To overcome this challenge, the ExtJS Framework has the capability to translate native touch events to the higher level synthetic events (or “gestures”) through which framework translates sequence of touch events like “touchstart followed by touchend” to the gestures like “tap” and is dispatched to any other event to make it semantically equivalent to browser “click” event and the tap gesture is semantically equivalent to a click event and the ExtJS framework will translate listeners for the click event to tap based on the device type. The Primary Events of the Browser with respect to any input type of pointer, touch, and mouse are start, move, and end.
|Primary Event||Touch Input||Pointer Input||Mouse Input|
The framework monitors the sequence and timing of these three events to synthesize them for more complex events (synthetic events/gestures), when the framework determines that a synthetic event has occurred, it dispatches a synthetic event to any elements that are listening, and listening for a synthetic event is the same as listening for any other DOM event. All the “single-touch” synthetic events like Tap, DoubleTap, LongPress, Drag, Rotate, Pinch, Swipe, EdgeSwipe etc… will work across all supported devices and browsers, irrespective of the input device that is used (mouse or touch).
How to Listen to the synthetic event specific to an input type?
In some cases, multi-device applications need to listen for a synthetic event only when triggered by a specific type of input (mouse or touch) while ignoring the same event for other input types and in such cases ExtJS framework provided a “pointerType” property with event object to identify the type of input that caused the event.
Event Propagation Flow Diagram :
From the event propagation flow diagram, it is clear that the Synthetic Event propagation is much similar to the DOM events propagation in a browser. The only difference is that the ExtJS framework involves delegated event model in order to recognize the gesture, so the synthetic events are delivered to DOM elements in a separate propagation phase which actually occurs after the event has already completed propagation at the DOM level.
Comparison Between Native And Synthetic Propagation:
|S.NO||Native Propagation||Synthetic Propagation|
|1||Native Propagation happens in two phases, they are|
i) Capture Phase
ii) Bubble Phase
|Synthetic Propagation also happens in two phases, they are |
i) Capture Phase
ii) Bubble Phase
|2||When the browser propagates the event through the DOM hierarchy respective event listeners are invoked||The Original DOM Event is dispatched only after the gesture recognition step is completed|
|3||DOM listeners are generally avoided as these will fire out of sequence with other listeners||ExtJS event listeners by default use synthetic propagation as this ensures that the event fires in a proper sequence with other events and avoids any typical behaviors when propagation is stopped for any reason|
|4||The browser enables the native propagation through the DOM hierarchy||In ExtJS framework enables the synthetic propagation and no additional effort is needed from the Developer|
|5||DOM Event can listen at the Capture or Bubble phase||Synthetic Event can also listen at the Capture or Bubble phase|
|6||By default, listeners are fired in a bubble phase and can also listen at the capture phase using capture event option||Listeners are fired in the bubble phase and can also listen at the capture phase using capture event option|
“Synthetic Events” is an important concept which enables JS based frameworks to excel well in multi-device platforms.

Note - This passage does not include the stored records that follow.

(** The state inside [with p2.parameterize(7):], where the head is the
    scope frame on top of the root. *)
Definition scope_frame : Environment := Env 2%positive (Some (Env 1%positive None)).

Definition scope_state : state :=
  enter_scope main_thread 2%positive (Env 1%positive None)
    (snd (new_dict {[ 2%positive := VInt 7 ]} main_thread tests_state)).

(** [with self.assertRaises(...): body] of the test harness: the exception
    the block raised, if it raised one. *)
Definition assertRaises {A} (body : M A) : M (option exn) :=
  fun t s =>
    match body t s with
    | (Raised e, s') => (Normal (Some e), s')
    | (Normal _, s') => (Normal None, s')
    | (Returned v, s') => (Returned v, s')
    end.

(** [tests.py], each test as a computation that returns what the test
    observes, in the order of its assertions. *)
Definition test_set_get_del : M (option exn * value * option exn) :=
  e1 <~ assertRaises (EnvironmentProxy_getitem a) ;;
  EnvironmentProxy_setitem a (VInt 42) ;;;
  x <~ EnvironmentProxy_getitem a ;;
  EnvironmentProxy_delitem a ;;;
  e2 <~ assertRaises (EnvironmentProxy_getitem a) ;;
  ret (e1, x, e2).

Definition test_create : M (option exn * (value * value) * option exn) :=
  e1 <~ assertRaises (EnvironmentProxy_getitem a) ;;
  xy <~ create_scope {[ a := VInt 42 ]}
          (x <~ EnvironmentProxy_getitem a ;;
           EnvironmentProxy_setitem a (VInt 43) ;;;
           y <~ EnvironmentProxy_getitem a ;;
           ret (x, y)) ;;
  e2 <~ assertRaises (EnvironmentProxy_getitem a) ;;
  ret (e1, xy, e2).

Definition test_create_set : M (option exn * value * option exn) :=
  e1 <~ assertRaises (EnvironmentProxy_getitem a) ;;
  create_scope {[ b := VInt 42 ]} (EnvironmentProxy_setitem a (VInt 43)) ;;;
  x <~ EnvironmentProxy_getitem a ;;
  e2 <~ assertRaises (EnvironmentProxy_getitem b) ;;
  EnvironmentProxy_delitem a ;;;
  ret (e1, x, e2).

Definition test_get_set : M (value * value * value) :=
  x <~ Parameter_get p1 ;;
  Parameter_set p1 (VInt 50) ;;;
  y <~ Parameter_get p1 ;;
  z <~ Parameter_get p2 ;;
  Parameter_set p1 (VInt 42) ;;;
  ret (x, y, z).

Definition test_get_set_sugar : M (option exn * value * value * value) :=
  e <~ assertRaises (Parameter_call p1 [VInt 1; VInt 2]) ;;
  x <~ Parameter_call p1 [] ;;
  Parameter_call p1 [VInt 50] ;;;
  y <~ Parameter_call p1 [] ;;
  z <~ Parameter_call p2 [] ;;
  Parameter_call p1 [VInt 42] ;;;
  ret (e, x, y, z).
(** C10 (amended): [matches] never passes the receiver to the evaluators:
    it allocates a fresh Date Value from the receiver's instant with the
    default options, and a non-empty list of constraints is evaluated on
    it.  When the receiver holds a valid time value other than 8.64e15,
    that candidate has UTC time of day 12:00:00.000 (whatever options
    built the receiver); and when every evaluator writes only into the
    Date Value it receives, the receiver is unchanged by the call. *)
Theorem matches_fresh_candidate (H : host) (l : loc) (h : heap) (tv : num) :
  h !! l = Some tv ->
  exists c h1, XBDateFactory H (InDate l) None h = Ok c h1 /\ c = length h /\ c <> l /\
    h1 !! l = Some tv /\
    (forall cs, cs <> [] ->
       xb_matches H l cs h = array_some (map (getConstraintEvaluator H) cs) c h1) /\
    (forall t, tv = Some t -> Z.abs t <= maxTime -> t <> maxTime ->
       exists cv, h1 !! c = Some cv /\ getUTCHours cv = Some 12 /\
         getUTCMinutes cv = Some 0 /\ getUTCSeconds cv = Some 0 /\
         getUTCMilliseconds cv = Some 0) /\
    (forall cs b h', Forall (fun cn => frames (getConstraintEvaluator H cn)) cs ->
       xb_matches H l cs h = Ok b h' -> h' !! l = Some tv).
Proof.
  intros Hl. pose proof (lookup_lt_Some _ _ _ Hl) as Hlt.
  assert (HX : XBDateFactory H (InDate l) None h =
               Ok (length h) (h ++ [time_clip (normalizeToUTC (time_clip tv) true)])%list).
  { unfold XBDateFactory, new_Date, bind, read, ret, alloc. rewrite Hl. reflexivity. }
  assert (Hl1 : (h ++ [time_clip (normalizeToUTC (time_clip tv) true)])%list !! l = Some tv)
    by (rewrite lookup_app_l by lia; exact Hl).
  eexists _, _. split; [exact HX|]. split; [reflexivity|]. split; [lia|].
  split; [exact Hl1|].
  assert (Hm : forall cs, cs <> [] ->
     xb_matches H l cs h = array_some (map (getConstraintEvaluator H) cs) (length h)
       (h ++ [time_clip (normalizeToUTC (time_clip tv) true)])%list).
  { intros cs Hne. destruct cs as [| c0 rest]; [congruence|].
    unfold xb_matches. cbn [isEmpty]. unfold bind at 1. rewrite HX. reflexivity. }
  split; [exact Hm|]. split.
  - intros t -> Ht Hne. rewrite time_clip_in by exact Ht.
    destruct (normalized_noon t Ht Hne) as (cv & Ecv & F).
    exists (Some cv). rewrite Ecv. split; [apply alloc_lookup | exact F].
  - intros cs b h' Hf Hmt. destruct cs as [| c0 rest].
    + unfold xb_matches in Hmt. cbn in Hmt. inversion Hmt; subst. exact Hl.
    + rewrite Hm in Hmt by discriminate.
      assert (Hfm : Forall frames (map (getConstraintEvaluator H) (c0 :: rest)))
        by (apply Forall_map; exact Hf).
      destruct (array_some_frames _ _ _ _ _ Hfm Hmt) as [_ Hfr].
      rewrite Hfr by (try rewrite length_app; simpl; lia). exact Hl1.
Qed.

(** Witness: a receiver built with [normalize] false at 2024-03-15T09:30Z,
    matched against [d => d.getHours() === 12]. *)
Lemma matches_fresh_candidate_witness :
  [Some (mar15_2024_noon - 150 * msPerMinute)] !! 0%nat = Some (Some (mar15_2024_noon - 150 * msPerMinute)) /\
  exists c h1, XBDateFactory host_utc (InDate 0%nat) None [Some (mar15_2024_noon - 150 * msPerMinute)] = Ok c h1 /\
    c = length [Some (mar15_2024_noon - 150 * msPerMinute)] /\ c <> 0%nat /\
    h1 !! 0%nat = Some (Some (mar15_2024_noon - 150 * msPerMinute)) /\
    (forall cs, cs <> [] ->
       xb_matches host_utc 0%nat cs [Some (mar15_2024_noon - 150 * msPerMinute)]
       = array_some (map (getConstraintEvaluator host_utc) cs) c h1) /\
    (forall t, Some (mar15_2024_noon - 150 * msPerMinute) = Some t -> Z.abs t <= maxTime -> t <> maxTime ->
       exists cv, h1 !! c = Some cv /\ getUTCHours cv = Some 12 /\
         getUTCMinutes cv = Some 0 /\ getUTCSeconds cv = Some 0 /\
         getUTCMilliseconds cv = Some 0) /\
    (forall cs b h', Forall (fun cn => frames (getConstraintEvaluator host_utc cn)) cs ->
       xb_matches host_utc 0%nat cs [Some (mar15_2024_noon - 150 * msPerMinute)] = Ok b h' ->
       h' !! 0%nat = Some (Some (mar15_2024_noon - 150 * msPerMinute))).
Proof.
  split; [reflexivity|].
  apply (matches_fresh_candidate host_utc 0%nat _ _). reflexivity.
Defined.

(** * Further properties of the code *)

(** ** Calendar: the other direction of the round trip *)

Lemma yoe_of_doe (yoe doy : Z) : 0 <= yoe <= 399 -> 0 <= doy <= 364 ->
  let doe := yoe * 365 + yoe / 4 - yoe / 100 + doy in
  (doe - doe / 1460 + doe / 36524 - doe / 146096) / 365 = yoe.
Proof. intros H1 H2 doe. subst doe. Z.div_mod_to_equations. lia. Qed.

Lemma mp_of_doy (mp d : Z) : 0 <= mp <= 11 -> 1 <= d <= 28 ->
  (5 * ((153 * mp + 2) / 5 + d - 1) + 2) / 153 = mp.
Proof. intros. Z.div_mod_to_equations. lia. Qed.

By supporting this feature with SyntheticEvent propagation through event normalization, ExtJS will continue to excel both on the traditional desktop-style device and in the new world of touch-enabled devices and browsers.
I hope you got a clear understanding of Synthetic events in general and synthetic events in ExtJS in specific. Hope this knowledge helps you to take a better decision and will save a good amount of time while programing and designing.